──────── Provided data

(** [while (pos < n) { ... pos++; }] for the [k] positions from [pos] on. *)
Fixpoint advise_slices (k pos : nat) (in_fd advice : Z) : W_ bool :=
  match k with
  | O => mret true
  | S k =>
      s ← slice_at pos;
      r ← sys (posix_fadvise in_fd s.1 s.2 advice);
      if negb (r =? 0) then fail_with r r in_fd
      else advise_slices k (S pos) in_fd advice
  end.

Definition advise_start (in_fd : Z) : W_ bool :=
  r ← sys (posix_fadvise in_fd 0 0 POSIX_FADV_RANDOM);
  if negb (r =? 0) then fail_with r r in_fd
  else
    j ← job;
    advise_slices (Z.to_nat (n_slices j)) 0 in_fd POSIX_FADV_WILLNEED.

(** What follows a call that returned -1: whether to go on. *)
Definition would_block : W_ bool :=
  w ← gets snd;
  if (errno w =? EAGAIN) || (errno w =? EWOULDBLOCK) then
    j ← job;
    p ← sys (poll (socket j) POLLOUT);
    mret ((p.1 =? 1) && (p.2 =? POLLOUT))
  else mret false.

(** The [do ... while (todo > 0)] loop of one slice; [int sent] takes the result. *)
Fixpoint send_slice (fuel : nat) (in_fd offset todo : Z) : W_ (option bool) :=
  match fuel with
  | O => mret None
  | S fuel =>
      j ← job;
      r ← sys (sendfile (socket j) in_fd offset (u64 todo));
      let sent := s32 r.1 in
      if sent =? -1 then
        ok ← would_block;
        if negb ok then
          w ← gets snd;
          b ← fail_with (-1) (errno w) in_fd;
          mret (Some b)
        else if 0 <? todo then send_slice fuel in_fd r.2 todo else mret (Some true)
      else
        let todo := s32 (todo - sent) in
        if 0 <? todo then send_slice fuel in_fd r.2 todo else mret (Some true)
  end.

Fixpoint send_slices (fuel : nat) (k pos : nat) (in_fd : Z) : W_ (option bool) :=
  match k with
  | O => mret (Some true)
  | S k =>
      s ← slice_at pos;
      b ← send_slice fuel in_fd s.1 s.2;
      match b with
      | Some true => send_slices fuel k (S pos) in_fd
      | b => mret b
      end
  end.

(** The time between two readings, in milliseconds. *)
Definition elapsed (t0 t1 : Z * Z) : double :=
  dadd (dmul (of_int (t1.1 - t0.1)) (of_int 1000)) (dmul (of_int (t1.2 - t0.2)) (literal 1 1000)).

────────────────

In the answer, give the lines from the first line of the data through the line with "r ← sys (posix_fadvise in_fd s.1", exactly as they appear and with no additions.

(** [while (pos < n) { ... pos++; }] for the [k] positions from [pos] on. *)
Fixpoint advise_slices (k pos : nat) (in_fd advice : Z) : W_ bool :=
  match k with
  | O => mret true
  | S k =>
      s ← slice_at pos;
      r ← sys (posix_fadvise in_fd s.1 s.2 advice);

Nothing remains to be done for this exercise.